··· SOURCE RECORDS ···

(** * gym-fanorona: the board state of [gym_fanorona/envs/state.py]

    A shallow embedding of [FanoronaState]: its query operations in a
    small state-and-exception monad, and the textual notation codec
    ([get_board_str] / [set_from_board_str]) over lists of ASCII
    characters, with Python's [str.split], [str.join], [str.rstrip],
    [str(int)] and [int(str)] written out. *)

From Stdlib Require Import String.
From Stdlib Require Import Ascii ZArith Lia.
From Stdlib Require Import Decimal DecimalNat.
From stdpp Require Import base list.

Open Scope Z_scope.

Global Instance ascii_eq_decision : EqDecision ascii := ascii_dec.

(** ** Python exceptions raised by the modelled code *)

Inductive PyExc : Type :=
  | ValueError        (* int() of a bad literal, bad tuple unpacking *)
  | KeyError          (* Direction[name] with an unknown name *)
  | IndexError        (* numpy index out of bounds *)
  | InvalidPosition   (* Position(label) with a bad human label *)
  | InvalidPieceConversion.  (* Piece.other() on EMPTY *)

Definition Res (A : Type) : Type := (PyExc + A)%type.

Global Instance Res_ret : MRet Res := fun A x => inr x.
Global Instance Res_bind : MBind Res :=
  fun A B f m => match m with inl e => inl e | inr x => f x end.

(** ** Enumerations ([enums.py], not in the sources: modelled from the spec) *)

(** Modelled from the spec: [Piece] of [enums.py] (EMPTY, WHITE, BLACK). *)
Inductive Piece : Type := EMPTY | WHITE | BLACK.

Definition piece_eqb (a b : Piece) : bool :=
  match a, b with
  | EMPTY, EMPTY | WHITE, WHITE | BLACK, BLACK => true
  | _, _ => false
  end.

(** Modelled from the spec: [Piece.other], which fails on EMPTY. *)
Definition other (p : Piece) : Res Piece :=
  match p with
  | WHITE => inr BLACK
  | BLACK => inr WHITE
  | EMPTY => inl InvalidPieceConversion
  end.

(** Modelled from the spec: [str(Piece)], the piece markers [W] and [B]
    (the marker of EMPTY is computed by the encoder but never emitted). *)
Definition piece_str (p : Piece) : list ascii :=
  match p with
  | WHITE => ["W"%char]
  | BLACK => ["B"%char]
  | EMPTY => ["E"%char]
  end.

Module Direction.
(** Modelled from the spec: [Direction] of [enums.py]: eight compass
    directions and the sentinel [X] (NONE) that [state.py] uses. *)
Inductive t : Type := X | N | NE | E | SE | S | SW | W | NW.

Definition all : list t := [X; N; NE; E; SE; S; SW; W; NW].

(** The member names, looked up by [Direction[name]]. *)
Definition name (d : t) : list ascii :=
  match d with
  | X => ["X"%char] | N => ["N"%char] | NE => ["N"%char; "E"%char]
  | E => ["E"%char] | SE => ["S"%char; "E"%char] | S => ["S"%char]
  | SW => ["S"%char; "W"%char] | W => ["W"%char]
  | NW => ["N"%char; "W"%char]
  end.

(** Modelled from the spec: [str(Direction)], the name or [-] for NONE. *)
Definition to_str (d : t) : list ascii :=
  match d with X => ["-"%char] | _ => name d end.
End Direction.

(** Python's [Direction[s]]: lookup by member name, [KeyError] otherwise. *)
Definition direction_lookup (s : list ascii) : Res Direction.t :=
  match list_find (fun d => Direction.name d = s) Direction.all with
  | Some (_, d) => inr d
  | None => inl KeyError
  end.

Inductive Reward : Type := WIN | LOSS | DRAW.

(** [utility] returns either a [Reward] or a plain [int]. *)
Inductive Utility : Type :=
  | UReward (r : Reward)
  | UInt (z : Z).

(** ** Constants and positions ([constants.py], [position.py]: spec-modelled) *)

(** Modelled from the spec: [BOARD_ROWS] and [BOARD_COLS] of [constants.py]. *)
Definition BOARD_ROWS : nat := 5.
Definition BOARD_COLS : nat := 9.

(** Modelled from the spec: [Position] of [position.py], a pair of integer
    coordinates [row], [col] with [0 <= row < BOARD_ROWS] and
    [0 <= col < BOARD_COLS] ([pos_valid]). [mkPos] is the bare
    representation; a Position is built only by [Position_of_coords]
    ([Position((row, col))]), [from_human] ([Position(label)]) and
    [pos_range], which all give in-range pairs. *)
Record Position : Type := mkPos { row : Z; col : Z }.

···

- REQUIRED ACTION
Copy exactly the lines from the top of the entries through the line with "tuple unpacking *)" in it, please, keeping both ends and adding nothing.

- YOUR SOLUTION
(** * gym-fanorona: the board state of [gym_fanorona/envs/state.py]

    A shallow embedding of [FanoronaState]: its query operations in a
    small state-and-exception monad, and the textual notation codec
    ([get_board_str] / [set_from_board_str]) over lists of ASCII
    characters, with Python's [str.split], [str.join], [str.rstrip],
    [str(int)] and [int(str)] written out. *)

From Stdlib Require Import String.
From Stdlib Require Import Ascii ZArith Lia.
From Stdlib Require Import Decimal DecimalNat.
From stdpp Require Import base list.

Open Scope Z_scope.

Global Instance ascii_eq_decision : EqDecision ascii := ascii_dec.

(** ** Python exceptions raised by the modelled code *)

Inductive PyExc : Type :=
  | ValueError        (* int() of a bad literal, bad tuple unpacking *)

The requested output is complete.